Extracted records:

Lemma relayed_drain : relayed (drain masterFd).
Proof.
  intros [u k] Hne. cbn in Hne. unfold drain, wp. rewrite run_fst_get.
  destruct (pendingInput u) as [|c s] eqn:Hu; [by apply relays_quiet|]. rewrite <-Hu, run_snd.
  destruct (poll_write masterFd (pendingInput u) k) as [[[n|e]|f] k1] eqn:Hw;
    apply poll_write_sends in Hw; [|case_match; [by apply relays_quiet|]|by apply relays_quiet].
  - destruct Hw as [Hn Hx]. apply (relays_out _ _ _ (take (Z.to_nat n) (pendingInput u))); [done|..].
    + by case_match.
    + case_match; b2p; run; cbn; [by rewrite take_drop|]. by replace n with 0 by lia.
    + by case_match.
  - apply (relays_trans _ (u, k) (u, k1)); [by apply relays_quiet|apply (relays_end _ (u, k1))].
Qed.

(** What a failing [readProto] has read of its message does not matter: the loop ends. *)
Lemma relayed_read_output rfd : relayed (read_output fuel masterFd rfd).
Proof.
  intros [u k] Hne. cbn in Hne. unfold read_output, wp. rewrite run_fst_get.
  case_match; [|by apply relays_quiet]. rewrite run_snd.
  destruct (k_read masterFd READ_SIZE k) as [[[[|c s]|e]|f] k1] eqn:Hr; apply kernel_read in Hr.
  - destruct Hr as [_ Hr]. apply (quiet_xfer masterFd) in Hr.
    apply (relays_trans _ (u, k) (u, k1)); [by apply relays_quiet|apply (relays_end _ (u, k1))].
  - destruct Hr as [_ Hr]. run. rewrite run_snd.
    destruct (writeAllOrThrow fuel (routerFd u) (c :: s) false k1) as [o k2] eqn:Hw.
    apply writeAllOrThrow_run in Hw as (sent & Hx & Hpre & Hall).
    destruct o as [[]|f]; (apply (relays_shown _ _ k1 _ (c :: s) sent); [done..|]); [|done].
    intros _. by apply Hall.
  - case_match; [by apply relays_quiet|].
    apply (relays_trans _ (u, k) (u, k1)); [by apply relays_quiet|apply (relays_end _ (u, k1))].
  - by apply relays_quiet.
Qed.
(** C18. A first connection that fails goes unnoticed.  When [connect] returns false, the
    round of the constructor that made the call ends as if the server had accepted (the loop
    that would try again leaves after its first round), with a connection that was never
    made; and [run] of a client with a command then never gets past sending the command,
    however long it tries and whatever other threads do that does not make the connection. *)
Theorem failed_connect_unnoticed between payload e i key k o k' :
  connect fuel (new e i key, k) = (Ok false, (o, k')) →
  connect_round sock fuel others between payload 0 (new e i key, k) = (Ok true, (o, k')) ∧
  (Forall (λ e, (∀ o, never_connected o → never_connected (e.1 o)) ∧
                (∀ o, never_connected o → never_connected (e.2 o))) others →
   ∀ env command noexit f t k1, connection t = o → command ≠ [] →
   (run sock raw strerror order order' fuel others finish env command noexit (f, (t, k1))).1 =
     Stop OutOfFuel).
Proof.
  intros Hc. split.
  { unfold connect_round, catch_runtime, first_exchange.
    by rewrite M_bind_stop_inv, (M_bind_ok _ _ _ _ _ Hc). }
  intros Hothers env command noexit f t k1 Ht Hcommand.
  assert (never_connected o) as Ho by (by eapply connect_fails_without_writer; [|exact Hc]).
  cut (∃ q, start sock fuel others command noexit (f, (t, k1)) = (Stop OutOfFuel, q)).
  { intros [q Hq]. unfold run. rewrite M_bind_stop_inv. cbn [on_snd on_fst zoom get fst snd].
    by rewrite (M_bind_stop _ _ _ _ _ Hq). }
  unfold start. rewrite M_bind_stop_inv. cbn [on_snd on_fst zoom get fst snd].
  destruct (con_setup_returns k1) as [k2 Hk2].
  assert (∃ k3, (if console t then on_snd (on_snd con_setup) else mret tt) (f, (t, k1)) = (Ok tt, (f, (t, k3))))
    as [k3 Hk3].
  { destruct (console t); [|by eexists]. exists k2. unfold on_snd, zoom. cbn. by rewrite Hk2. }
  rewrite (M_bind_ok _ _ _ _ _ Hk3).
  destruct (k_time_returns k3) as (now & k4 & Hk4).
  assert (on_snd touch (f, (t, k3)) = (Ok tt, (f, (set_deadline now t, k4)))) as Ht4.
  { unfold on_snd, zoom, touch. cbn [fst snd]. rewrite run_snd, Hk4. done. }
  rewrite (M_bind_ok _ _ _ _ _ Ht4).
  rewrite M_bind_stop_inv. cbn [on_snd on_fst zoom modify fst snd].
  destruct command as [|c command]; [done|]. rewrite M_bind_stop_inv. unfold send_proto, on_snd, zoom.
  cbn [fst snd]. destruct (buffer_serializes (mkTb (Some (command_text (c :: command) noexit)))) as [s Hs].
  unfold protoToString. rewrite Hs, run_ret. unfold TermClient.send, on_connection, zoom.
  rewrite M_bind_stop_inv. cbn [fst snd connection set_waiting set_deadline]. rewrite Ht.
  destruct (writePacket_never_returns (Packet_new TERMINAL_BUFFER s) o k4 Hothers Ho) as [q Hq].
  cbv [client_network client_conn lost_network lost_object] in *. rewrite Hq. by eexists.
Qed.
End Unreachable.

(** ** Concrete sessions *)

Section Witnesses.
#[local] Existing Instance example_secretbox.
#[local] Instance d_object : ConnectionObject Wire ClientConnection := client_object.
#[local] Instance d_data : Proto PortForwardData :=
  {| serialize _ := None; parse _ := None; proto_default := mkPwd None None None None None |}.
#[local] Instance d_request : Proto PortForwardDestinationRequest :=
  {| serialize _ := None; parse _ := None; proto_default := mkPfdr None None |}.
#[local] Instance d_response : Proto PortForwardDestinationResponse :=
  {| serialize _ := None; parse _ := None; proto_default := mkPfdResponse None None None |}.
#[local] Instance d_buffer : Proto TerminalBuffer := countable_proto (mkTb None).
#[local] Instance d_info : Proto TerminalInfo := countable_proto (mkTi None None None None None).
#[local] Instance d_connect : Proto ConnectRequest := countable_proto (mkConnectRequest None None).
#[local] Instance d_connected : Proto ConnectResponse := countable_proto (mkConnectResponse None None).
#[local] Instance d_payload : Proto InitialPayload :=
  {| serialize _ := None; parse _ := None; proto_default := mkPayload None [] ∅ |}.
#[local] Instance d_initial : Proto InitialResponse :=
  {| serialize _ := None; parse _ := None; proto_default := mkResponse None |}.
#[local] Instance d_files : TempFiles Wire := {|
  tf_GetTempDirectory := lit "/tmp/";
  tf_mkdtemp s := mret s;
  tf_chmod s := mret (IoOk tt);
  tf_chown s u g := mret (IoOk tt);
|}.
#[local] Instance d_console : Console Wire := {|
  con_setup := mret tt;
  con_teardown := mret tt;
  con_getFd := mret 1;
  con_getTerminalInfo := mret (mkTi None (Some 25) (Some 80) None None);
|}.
...
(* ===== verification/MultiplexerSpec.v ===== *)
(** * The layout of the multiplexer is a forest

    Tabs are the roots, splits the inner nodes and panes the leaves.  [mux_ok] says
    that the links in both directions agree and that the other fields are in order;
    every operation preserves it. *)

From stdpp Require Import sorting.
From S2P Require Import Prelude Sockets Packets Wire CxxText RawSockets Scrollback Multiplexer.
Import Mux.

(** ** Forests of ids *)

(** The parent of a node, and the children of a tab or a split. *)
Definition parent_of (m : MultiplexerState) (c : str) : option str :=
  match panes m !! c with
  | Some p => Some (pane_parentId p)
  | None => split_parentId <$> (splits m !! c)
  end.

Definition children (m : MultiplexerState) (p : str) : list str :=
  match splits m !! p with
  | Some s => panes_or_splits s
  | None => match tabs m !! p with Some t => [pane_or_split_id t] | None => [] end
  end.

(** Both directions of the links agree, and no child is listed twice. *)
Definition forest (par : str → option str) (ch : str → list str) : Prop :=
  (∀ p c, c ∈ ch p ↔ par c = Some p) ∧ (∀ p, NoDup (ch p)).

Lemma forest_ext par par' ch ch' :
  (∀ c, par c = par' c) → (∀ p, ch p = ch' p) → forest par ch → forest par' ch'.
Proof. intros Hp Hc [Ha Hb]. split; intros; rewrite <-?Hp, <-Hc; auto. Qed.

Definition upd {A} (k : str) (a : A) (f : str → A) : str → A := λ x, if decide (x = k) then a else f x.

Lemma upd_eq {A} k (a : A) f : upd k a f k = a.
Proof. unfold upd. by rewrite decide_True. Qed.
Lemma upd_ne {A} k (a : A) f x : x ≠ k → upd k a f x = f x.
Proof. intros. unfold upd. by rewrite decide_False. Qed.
* * *
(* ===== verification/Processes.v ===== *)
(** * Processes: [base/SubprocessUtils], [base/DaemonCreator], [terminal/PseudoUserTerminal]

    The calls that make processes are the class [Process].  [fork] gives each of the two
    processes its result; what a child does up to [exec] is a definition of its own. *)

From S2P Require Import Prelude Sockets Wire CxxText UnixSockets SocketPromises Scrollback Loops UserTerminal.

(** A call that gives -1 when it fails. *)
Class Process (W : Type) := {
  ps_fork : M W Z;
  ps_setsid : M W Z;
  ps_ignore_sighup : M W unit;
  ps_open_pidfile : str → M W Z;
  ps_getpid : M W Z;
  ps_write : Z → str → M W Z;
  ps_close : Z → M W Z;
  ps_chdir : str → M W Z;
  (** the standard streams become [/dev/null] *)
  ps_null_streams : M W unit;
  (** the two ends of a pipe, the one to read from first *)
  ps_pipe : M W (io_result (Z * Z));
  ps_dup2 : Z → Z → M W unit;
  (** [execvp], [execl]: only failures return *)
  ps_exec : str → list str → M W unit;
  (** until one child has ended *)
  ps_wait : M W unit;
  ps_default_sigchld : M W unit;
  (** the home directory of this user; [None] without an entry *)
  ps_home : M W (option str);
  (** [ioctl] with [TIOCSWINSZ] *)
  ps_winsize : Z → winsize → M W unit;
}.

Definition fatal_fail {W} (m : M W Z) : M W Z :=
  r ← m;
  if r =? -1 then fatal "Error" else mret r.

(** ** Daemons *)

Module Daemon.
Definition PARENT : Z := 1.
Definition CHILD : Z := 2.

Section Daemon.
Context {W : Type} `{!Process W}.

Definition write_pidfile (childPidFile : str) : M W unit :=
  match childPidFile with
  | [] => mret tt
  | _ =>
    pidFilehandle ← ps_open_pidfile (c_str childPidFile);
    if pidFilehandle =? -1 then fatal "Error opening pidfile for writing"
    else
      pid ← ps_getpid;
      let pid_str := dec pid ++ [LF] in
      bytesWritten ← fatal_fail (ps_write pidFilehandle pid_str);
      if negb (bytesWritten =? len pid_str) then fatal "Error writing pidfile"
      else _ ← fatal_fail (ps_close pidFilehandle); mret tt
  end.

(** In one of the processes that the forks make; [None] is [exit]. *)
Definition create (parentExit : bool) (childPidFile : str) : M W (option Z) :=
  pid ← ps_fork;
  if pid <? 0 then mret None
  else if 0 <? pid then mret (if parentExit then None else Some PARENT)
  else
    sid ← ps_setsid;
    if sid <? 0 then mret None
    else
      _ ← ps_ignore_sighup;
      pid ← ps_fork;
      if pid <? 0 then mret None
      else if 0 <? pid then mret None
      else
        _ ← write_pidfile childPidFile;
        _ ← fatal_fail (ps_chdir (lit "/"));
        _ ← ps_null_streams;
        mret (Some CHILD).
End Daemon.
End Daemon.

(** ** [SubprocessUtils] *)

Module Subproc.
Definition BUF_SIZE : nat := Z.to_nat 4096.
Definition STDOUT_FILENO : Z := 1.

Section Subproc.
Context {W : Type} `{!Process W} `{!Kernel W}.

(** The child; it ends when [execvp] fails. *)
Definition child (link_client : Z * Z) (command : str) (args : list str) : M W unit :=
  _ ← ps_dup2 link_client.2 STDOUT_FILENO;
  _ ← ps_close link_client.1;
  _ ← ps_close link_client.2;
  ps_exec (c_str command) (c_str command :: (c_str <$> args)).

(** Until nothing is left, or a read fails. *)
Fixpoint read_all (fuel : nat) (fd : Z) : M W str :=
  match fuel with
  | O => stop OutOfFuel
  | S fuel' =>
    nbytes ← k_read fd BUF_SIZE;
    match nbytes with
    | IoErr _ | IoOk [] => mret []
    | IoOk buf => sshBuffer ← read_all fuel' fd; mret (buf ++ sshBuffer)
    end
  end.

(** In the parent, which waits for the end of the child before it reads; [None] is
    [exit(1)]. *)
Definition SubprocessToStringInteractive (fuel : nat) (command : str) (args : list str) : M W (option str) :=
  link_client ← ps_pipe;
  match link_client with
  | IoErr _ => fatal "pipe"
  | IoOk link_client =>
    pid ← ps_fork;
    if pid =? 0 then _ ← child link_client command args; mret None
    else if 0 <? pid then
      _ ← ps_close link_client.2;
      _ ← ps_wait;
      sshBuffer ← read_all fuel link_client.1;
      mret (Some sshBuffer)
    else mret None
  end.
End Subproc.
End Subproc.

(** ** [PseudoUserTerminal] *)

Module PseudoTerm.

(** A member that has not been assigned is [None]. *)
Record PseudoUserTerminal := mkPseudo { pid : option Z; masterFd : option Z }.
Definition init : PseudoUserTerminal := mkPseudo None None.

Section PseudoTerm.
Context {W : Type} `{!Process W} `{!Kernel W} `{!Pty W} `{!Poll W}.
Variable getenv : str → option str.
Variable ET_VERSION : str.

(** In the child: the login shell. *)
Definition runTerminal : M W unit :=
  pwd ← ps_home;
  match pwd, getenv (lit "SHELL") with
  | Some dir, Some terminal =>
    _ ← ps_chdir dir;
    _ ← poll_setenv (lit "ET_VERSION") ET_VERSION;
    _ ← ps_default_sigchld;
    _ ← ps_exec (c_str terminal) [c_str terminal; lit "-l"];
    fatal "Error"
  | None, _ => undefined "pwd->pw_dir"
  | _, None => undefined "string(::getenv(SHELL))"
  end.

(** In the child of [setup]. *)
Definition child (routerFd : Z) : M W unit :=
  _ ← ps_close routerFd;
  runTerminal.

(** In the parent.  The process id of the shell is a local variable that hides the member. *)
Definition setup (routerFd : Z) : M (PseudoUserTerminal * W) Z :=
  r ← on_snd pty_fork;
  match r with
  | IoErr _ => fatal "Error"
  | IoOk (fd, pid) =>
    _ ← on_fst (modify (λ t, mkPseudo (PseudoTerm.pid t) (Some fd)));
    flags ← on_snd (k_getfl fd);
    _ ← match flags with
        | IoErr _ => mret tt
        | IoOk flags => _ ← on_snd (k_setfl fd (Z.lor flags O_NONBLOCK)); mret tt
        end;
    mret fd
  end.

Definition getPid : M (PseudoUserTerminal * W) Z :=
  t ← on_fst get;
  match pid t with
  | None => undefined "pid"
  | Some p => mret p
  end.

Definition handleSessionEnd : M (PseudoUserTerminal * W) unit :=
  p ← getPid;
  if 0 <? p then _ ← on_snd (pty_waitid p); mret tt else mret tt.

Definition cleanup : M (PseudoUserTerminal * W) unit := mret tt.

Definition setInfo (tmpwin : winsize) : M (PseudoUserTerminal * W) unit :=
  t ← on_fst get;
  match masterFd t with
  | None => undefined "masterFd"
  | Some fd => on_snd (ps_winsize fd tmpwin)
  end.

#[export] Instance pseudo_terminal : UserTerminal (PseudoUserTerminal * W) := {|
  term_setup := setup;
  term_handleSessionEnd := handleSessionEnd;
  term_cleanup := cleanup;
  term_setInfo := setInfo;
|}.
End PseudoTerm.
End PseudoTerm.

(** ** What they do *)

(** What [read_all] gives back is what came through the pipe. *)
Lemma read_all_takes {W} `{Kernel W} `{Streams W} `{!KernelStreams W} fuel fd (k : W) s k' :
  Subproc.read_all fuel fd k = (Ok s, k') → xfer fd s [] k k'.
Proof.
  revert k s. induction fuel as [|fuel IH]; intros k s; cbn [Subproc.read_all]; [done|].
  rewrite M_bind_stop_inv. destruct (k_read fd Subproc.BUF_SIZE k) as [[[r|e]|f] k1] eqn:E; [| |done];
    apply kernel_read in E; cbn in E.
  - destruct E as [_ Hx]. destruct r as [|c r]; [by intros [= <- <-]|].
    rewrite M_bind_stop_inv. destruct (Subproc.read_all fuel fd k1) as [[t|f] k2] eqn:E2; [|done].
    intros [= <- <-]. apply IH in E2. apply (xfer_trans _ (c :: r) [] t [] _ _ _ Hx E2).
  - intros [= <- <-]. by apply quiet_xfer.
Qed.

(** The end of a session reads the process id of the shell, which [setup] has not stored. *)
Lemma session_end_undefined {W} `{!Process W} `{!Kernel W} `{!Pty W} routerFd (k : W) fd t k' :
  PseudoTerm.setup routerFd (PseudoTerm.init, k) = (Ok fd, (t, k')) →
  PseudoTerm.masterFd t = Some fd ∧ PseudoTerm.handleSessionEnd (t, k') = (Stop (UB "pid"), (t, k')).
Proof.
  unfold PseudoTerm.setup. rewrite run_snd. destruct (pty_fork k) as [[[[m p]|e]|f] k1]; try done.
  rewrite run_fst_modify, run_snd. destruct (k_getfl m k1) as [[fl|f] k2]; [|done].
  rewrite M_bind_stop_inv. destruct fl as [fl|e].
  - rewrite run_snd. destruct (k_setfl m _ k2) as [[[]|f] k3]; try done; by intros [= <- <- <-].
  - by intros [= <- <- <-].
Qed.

To do: The number of lines in this listing that hold "start" is the only answer required.

Result: 2